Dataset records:
- - -

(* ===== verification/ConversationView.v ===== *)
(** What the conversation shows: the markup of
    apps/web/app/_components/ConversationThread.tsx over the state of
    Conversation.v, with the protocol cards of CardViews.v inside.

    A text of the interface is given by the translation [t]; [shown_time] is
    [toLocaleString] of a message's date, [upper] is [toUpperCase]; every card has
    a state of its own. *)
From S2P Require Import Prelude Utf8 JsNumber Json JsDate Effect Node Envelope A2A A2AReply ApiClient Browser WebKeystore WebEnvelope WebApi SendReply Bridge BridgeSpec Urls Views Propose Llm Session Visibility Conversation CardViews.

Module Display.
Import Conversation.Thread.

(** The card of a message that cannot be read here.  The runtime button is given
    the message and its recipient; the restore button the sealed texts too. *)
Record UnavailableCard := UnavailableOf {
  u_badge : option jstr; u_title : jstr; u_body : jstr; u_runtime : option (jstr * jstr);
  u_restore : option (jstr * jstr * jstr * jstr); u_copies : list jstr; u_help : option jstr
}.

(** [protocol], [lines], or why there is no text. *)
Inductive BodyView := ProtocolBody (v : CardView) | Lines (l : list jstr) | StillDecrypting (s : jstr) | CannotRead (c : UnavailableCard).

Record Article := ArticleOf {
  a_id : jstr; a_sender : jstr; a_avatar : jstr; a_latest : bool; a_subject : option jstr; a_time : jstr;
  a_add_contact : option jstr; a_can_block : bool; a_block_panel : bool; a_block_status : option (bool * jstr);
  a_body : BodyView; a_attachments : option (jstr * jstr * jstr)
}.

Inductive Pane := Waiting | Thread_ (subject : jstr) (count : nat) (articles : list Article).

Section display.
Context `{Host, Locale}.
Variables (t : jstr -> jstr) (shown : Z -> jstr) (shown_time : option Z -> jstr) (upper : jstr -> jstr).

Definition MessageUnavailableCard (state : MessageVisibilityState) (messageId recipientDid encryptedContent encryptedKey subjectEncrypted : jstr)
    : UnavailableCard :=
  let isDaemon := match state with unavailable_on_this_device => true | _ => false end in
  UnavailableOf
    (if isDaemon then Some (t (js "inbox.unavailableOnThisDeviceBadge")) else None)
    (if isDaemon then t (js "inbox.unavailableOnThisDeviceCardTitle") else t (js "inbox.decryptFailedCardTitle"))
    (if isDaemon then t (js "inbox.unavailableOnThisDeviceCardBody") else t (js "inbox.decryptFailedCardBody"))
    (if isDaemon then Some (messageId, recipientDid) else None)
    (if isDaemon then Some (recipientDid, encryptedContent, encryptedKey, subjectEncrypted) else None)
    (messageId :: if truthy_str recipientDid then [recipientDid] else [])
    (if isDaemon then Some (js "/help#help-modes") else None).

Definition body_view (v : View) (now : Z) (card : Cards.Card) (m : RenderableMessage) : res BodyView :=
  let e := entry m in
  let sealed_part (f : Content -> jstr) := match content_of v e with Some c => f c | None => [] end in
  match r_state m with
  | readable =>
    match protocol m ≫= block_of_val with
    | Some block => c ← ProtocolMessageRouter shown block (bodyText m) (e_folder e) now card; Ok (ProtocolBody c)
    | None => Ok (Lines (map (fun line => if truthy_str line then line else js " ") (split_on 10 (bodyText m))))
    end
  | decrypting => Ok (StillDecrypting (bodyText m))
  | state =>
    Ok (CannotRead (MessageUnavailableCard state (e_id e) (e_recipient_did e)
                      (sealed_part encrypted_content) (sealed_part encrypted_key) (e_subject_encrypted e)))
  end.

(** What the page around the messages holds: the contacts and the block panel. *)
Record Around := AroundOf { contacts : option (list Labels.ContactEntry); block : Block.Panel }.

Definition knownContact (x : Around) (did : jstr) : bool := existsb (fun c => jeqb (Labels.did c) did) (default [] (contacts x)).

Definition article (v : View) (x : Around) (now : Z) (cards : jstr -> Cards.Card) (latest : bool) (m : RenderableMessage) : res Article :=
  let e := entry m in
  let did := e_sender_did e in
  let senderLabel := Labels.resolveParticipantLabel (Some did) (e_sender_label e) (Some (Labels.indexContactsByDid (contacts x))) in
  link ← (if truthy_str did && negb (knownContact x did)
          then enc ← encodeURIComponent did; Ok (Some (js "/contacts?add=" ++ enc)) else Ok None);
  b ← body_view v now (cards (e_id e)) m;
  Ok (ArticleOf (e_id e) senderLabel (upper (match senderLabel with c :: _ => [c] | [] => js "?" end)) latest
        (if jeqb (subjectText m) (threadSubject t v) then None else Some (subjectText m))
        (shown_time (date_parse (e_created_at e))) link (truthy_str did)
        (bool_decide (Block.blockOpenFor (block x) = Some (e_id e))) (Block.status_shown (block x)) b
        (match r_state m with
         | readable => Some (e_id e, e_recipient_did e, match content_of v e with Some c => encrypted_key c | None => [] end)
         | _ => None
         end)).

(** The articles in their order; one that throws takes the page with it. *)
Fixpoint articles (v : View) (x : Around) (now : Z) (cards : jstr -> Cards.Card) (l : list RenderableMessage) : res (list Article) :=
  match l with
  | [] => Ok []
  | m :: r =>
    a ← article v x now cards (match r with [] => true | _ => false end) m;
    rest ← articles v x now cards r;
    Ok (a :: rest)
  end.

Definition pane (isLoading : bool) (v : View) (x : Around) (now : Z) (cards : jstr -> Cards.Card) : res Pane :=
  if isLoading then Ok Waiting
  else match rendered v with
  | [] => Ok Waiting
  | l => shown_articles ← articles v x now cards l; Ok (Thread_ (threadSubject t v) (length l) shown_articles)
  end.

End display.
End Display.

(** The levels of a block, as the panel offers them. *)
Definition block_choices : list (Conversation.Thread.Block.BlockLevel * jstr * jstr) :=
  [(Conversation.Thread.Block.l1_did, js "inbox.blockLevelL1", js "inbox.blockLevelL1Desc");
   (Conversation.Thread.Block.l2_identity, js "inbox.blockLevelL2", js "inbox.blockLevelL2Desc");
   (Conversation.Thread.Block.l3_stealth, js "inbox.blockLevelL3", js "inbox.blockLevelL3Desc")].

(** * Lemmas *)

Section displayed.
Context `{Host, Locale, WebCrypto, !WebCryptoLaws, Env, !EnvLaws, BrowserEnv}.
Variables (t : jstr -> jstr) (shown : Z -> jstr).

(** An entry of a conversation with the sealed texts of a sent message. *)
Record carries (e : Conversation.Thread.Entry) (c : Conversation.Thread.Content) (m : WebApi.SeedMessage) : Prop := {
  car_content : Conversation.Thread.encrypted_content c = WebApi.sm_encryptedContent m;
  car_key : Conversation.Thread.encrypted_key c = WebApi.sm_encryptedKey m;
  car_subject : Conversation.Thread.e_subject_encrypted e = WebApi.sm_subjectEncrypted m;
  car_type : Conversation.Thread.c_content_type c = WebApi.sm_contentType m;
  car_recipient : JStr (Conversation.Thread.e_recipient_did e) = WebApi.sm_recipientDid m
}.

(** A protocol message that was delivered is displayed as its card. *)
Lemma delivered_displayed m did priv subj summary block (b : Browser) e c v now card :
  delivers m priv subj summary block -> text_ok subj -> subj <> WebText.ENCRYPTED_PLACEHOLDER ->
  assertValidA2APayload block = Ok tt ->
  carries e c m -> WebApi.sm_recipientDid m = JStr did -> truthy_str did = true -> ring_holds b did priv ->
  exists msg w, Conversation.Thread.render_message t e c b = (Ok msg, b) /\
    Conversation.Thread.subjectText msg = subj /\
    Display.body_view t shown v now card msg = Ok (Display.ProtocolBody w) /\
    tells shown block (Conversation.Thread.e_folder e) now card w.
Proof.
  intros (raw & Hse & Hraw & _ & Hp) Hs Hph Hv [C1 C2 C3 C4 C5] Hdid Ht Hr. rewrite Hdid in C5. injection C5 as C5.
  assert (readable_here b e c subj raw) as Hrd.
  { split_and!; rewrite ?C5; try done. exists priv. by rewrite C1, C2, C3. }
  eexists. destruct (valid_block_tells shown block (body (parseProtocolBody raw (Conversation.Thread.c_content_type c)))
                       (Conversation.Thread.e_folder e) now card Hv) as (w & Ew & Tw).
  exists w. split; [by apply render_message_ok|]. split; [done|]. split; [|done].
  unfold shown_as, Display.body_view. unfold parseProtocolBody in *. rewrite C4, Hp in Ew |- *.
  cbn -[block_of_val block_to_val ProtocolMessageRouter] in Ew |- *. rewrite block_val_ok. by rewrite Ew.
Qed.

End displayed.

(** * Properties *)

- - -

PROBLEM DETAILS: Set down, from the entries above, exactly the lines from the one with "let isDaemon := match" up to and including the one with "Definition knownContact (x", and no other lines.

ANSWER TO THIS PROBLEM:
  let isDaemon := match state with unavailable_on_this_device => true | _ => false end in
  UnavailableOf
    (if isDaemon then Some (t (js "inbox.unavailableOnThisDeviceBadge")) else None)
    (if isDaemon then t (js "inbox.unavailableOnThisDeviceCardTitle") else t (js "inbox.decryptFailedCardTitle"))
    (if isDaemon then t (js "inbox.unavailableOnThisDeviceCardBody") else t (js "inbox.decryptFailedCardBody"))
    (if isDaemon then Some (messageId, recipientDid) else None)
    (if isDaemon then Some (recipientDid, encryptedContent, encryptedKey, subjectEncrypted) else None)
    (messageId :: if truthy_str recipientDid then [recipientDid] else [])
    (if isDaemon then Some (js "/help#help-modes") else None).

Definition body_view (v : View) (now : Z) (card : Cards.Card) (m : RenderableMessage) : res BodyView :=
  let e := entry m in
  let sealed_part (f : Content -> jstr) := match content_of v e with Some c => f c | None => [] end in
  match r_state m with
  | readable =>
    match protocol m ≫= block_of_val with
    | Some block => c ← ProtocolMessageRouter shown block (bodyText m) (e_folder e) now card; Ok (ProtocolBody c)
    | None => Ok (Lines (map (fun line => if truthy_str line then line else js " ") (split_on 10 (bodyText m))))
    end
  | decrypting => Ok (StillDecrypting (bodyText m))
  | state =>
    Ok (CannotRead (MessageUnavailableCard state (e_id e) (e_recipient_did e)
                      (sealed_part encrypted_content) (sealed_part encrypted_key) (e_subject_encrypted e)))
  end.

(** What the page around the messages holds: the contacts and the block panel. *)
Record Around := AroundOf { contacts : option (list Labels.ContactEntry); block : Block.Panel }.

Definition knownContact (x : Around) (did : jstr) : bool := existsb (fun c => jeqb (Labels.did c) did) (default [] (contacts x)).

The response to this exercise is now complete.